(Stored data)
:::

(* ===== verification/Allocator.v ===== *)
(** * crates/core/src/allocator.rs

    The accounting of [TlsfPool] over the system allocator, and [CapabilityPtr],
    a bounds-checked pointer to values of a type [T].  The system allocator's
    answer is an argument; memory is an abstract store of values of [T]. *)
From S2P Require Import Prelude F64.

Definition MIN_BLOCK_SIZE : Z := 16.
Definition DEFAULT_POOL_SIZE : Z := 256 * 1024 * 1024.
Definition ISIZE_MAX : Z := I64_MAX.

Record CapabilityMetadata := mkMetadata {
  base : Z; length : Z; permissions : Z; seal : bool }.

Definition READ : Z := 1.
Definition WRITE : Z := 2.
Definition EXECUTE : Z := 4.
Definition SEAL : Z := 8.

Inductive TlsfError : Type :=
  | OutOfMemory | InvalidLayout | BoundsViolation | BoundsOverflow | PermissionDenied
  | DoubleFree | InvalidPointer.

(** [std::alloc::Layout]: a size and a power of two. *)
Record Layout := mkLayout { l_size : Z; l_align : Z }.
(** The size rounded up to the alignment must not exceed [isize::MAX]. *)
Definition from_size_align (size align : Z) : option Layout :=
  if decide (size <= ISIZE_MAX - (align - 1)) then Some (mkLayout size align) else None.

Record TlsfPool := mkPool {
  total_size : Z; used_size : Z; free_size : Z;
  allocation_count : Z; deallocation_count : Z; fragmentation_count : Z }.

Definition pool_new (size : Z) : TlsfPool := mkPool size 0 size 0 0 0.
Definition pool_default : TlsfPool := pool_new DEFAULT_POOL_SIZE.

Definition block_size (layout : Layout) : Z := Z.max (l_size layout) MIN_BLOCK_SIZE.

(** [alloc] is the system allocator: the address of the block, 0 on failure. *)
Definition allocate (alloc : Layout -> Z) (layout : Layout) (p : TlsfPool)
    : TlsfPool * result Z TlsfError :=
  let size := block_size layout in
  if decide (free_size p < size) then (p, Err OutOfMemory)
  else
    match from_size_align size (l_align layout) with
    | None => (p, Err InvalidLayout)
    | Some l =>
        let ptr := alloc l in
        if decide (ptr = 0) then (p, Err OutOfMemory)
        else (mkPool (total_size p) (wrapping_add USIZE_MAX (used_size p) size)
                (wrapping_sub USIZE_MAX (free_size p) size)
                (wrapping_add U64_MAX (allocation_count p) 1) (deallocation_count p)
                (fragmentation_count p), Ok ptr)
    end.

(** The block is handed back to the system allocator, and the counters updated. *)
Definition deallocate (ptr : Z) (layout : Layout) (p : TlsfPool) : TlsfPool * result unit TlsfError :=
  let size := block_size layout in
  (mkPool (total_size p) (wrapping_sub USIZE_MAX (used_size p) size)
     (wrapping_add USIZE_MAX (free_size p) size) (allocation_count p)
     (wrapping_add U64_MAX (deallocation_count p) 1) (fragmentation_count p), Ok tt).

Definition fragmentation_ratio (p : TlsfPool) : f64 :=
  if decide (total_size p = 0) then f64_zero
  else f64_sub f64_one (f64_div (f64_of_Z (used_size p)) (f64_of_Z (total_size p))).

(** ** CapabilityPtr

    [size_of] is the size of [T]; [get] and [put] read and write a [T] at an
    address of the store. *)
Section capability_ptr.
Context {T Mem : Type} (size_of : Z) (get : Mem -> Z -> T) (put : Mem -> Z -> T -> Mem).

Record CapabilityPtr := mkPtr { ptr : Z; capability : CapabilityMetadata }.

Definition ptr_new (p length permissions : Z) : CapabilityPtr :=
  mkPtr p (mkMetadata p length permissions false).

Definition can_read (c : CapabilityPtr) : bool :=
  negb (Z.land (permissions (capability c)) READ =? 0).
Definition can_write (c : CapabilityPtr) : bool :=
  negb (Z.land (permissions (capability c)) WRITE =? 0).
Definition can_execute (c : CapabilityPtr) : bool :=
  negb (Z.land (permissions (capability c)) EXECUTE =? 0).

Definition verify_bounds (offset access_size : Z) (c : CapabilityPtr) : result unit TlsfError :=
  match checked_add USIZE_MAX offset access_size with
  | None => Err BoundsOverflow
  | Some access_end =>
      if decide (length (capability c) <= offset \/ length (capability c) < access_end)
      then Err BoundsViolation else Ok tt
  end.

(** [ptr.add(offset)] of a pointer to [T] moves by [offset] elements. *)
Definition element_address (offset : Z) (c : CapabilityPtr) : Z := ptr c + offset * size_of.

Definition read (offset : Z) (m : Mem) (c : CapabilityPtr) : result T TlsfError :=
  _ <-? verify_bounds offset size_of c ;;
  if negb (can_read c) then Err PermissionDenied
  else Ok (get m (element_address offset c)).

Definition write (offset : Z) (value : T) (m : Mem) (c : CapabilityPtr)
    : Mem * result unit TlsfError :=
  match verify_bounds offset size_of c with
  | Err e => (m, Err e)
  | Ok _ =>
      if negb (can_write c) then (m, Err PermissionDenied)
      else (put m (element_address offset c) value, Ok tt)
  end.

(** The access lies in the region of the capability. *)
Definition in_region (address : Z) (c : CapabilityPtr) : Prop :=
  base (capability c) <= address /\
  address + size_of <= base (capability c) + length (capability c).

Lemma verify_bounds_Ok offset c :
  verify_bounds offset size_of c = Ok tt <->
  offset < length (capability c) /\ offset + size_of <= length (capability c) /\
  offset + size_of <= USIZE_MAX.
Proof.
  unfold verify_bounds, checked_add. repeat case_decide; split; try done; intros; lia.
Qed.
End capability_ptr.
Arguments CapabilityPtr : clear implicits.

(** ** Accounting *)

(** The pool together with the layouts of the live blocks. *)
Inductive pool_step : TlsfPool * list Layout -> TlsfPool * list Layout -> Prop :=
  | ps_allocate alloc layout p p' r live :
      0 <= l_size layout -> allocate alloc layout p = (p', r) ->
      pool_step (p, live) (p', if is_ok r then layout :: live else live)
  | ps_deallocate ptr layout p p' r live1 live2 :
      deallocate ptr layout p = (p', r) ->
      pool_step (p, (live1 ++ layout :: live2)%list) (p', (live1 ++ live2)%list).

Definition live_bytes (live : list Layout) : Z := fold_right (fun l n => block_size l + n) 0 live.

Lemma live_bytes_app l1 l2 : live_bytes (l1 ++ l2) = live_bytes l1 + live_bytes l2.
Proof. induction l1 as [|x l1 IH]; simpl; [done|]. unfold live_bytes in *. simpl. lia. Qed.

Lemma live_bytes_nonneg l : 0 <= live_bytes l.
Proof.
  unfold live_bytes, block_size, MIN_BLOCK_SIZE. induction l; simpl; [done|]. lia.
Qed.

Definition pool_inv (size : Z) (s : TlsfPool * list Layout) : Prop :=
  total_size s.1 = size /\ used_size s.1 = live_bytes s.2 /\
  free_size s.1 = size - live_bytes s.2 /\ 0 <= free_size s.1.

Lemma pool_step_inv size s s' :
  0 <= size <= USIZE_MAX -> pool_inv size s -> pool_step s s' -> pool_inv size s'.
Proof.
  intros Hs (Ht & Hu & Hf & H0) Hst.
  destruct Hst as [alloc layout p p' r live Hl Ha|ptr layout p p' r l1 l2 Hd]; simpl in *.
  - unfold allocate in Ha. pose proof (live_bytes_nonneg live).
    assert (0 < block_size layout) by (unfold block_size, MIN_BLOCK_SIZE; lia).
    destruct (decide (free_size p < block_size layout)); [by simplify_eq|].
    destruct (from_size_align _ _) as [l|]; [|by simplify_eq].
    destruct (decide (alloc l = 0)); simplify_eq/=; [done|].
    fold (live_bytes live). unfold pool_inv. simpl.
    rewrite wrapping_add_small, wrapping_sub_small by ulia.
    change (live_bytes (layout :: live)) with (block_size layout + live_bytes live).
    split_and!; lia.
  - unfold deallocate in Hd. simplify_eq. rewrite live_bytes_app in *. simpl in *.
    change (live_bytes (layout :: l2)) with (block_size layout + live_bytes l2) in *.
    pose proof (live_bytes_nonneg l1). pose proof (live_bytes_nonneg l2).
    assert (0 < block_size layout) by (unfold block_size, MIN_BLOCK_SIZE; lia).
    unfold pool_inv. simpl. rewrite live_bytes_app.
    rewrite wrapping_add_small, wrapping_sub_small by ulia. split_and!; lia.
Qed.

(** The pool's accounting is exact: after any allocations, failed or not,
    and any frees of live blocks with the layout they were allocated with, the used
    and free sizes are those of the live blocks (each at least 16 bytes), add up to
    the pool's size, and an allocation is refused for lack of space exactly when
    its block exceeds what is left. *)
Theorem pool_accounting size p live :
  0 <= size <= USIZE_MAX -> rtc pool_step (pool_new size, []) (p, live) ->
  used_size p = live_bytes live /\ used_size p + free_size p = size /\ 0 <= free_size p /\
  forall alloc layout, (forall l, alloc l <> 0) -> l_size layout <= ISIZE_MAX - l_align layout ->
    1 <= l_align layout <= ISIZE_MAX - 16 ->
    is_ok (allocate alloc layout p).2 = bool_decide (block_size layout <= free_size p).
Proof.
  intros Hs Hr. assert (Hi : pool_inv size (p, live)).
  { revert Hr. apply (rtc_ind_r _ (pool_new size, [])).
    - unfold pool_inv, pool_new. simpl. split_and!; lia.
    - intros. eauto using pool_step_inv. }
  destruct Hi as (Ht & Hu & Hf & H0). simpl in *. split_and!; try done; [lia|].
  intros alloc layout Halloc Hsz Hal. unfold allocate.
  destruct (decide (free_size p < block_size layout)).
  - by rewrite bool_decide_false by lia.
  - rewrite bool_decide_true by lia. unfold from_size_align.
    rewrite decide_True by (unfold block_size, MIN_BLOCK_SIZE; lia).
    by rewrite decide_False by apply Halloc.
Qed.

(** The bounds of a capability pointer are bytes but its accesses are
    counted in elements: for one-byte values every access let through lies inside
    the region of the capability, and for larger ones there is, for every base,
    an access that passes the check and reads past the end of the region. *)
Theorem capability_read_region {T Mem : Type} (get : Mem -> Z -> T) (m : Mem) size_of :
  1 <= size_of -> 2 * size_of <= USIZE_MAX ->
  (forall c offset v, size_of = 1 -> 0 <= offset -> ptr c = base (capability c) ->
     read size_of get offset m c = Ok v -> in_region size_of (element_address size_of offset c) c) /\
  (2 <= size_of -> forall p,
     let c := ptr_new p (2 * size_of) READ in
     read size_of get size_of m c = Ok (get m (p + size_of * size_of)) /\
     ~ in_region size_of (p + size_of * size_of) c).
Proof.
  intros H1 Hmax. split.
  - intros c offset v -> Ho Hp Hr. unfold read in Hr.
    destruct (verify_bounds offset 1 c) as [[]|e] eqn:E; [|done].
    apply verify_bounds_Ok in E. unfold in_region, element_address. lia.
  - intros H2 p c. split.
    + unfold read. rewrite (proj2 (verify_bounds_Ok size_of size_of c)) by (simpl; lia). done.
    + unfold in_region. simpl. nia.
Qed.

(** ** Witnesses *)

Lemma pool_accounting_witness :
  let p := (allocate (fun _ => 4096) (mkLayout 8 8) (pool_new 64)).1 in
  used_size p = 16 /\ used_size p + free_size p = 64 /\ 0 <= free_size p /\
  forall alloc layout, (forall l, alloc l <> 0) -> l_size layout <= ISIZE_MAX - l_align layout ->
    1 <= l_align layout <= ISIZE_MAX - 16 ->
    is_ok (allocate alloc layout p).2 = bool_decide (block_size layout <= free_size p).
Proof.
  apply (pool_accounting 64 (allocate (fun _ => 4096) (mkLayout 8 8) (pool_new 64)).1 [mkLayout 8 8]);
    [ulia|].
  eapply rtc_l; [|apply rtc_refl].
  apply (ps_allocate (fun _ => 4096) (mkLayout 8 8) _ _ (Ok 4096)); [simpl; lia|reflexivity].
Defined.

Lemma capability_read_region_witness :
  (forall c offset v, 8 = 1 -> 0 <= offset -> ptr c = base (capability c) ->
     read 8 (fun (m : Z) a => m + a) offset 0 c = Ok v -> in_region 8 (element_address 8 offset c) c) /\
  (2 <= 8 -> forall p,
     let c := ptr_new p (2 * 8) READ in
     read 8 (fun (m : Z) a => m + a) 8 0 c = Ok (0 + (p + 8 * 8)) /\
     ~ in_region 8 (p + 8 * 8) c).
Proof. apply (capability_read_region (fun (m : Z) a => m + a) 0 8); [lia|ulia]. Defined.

:::

What you are asked to do :: Filter the entries down to the lines with the word "negb" in them.

Task output ::
  negb (Z.land (permissions (capability c)) READ =? 0).
  negb (Z.land (permissions (capability c)) WRITE =? 0).
  negb (Z.land (permissions (capability c)) EXECUTE =? 0).
  if negb (can_read c) then Err PermissionDenied
      if negb (can_write c) then (m, Err PermissionDenied)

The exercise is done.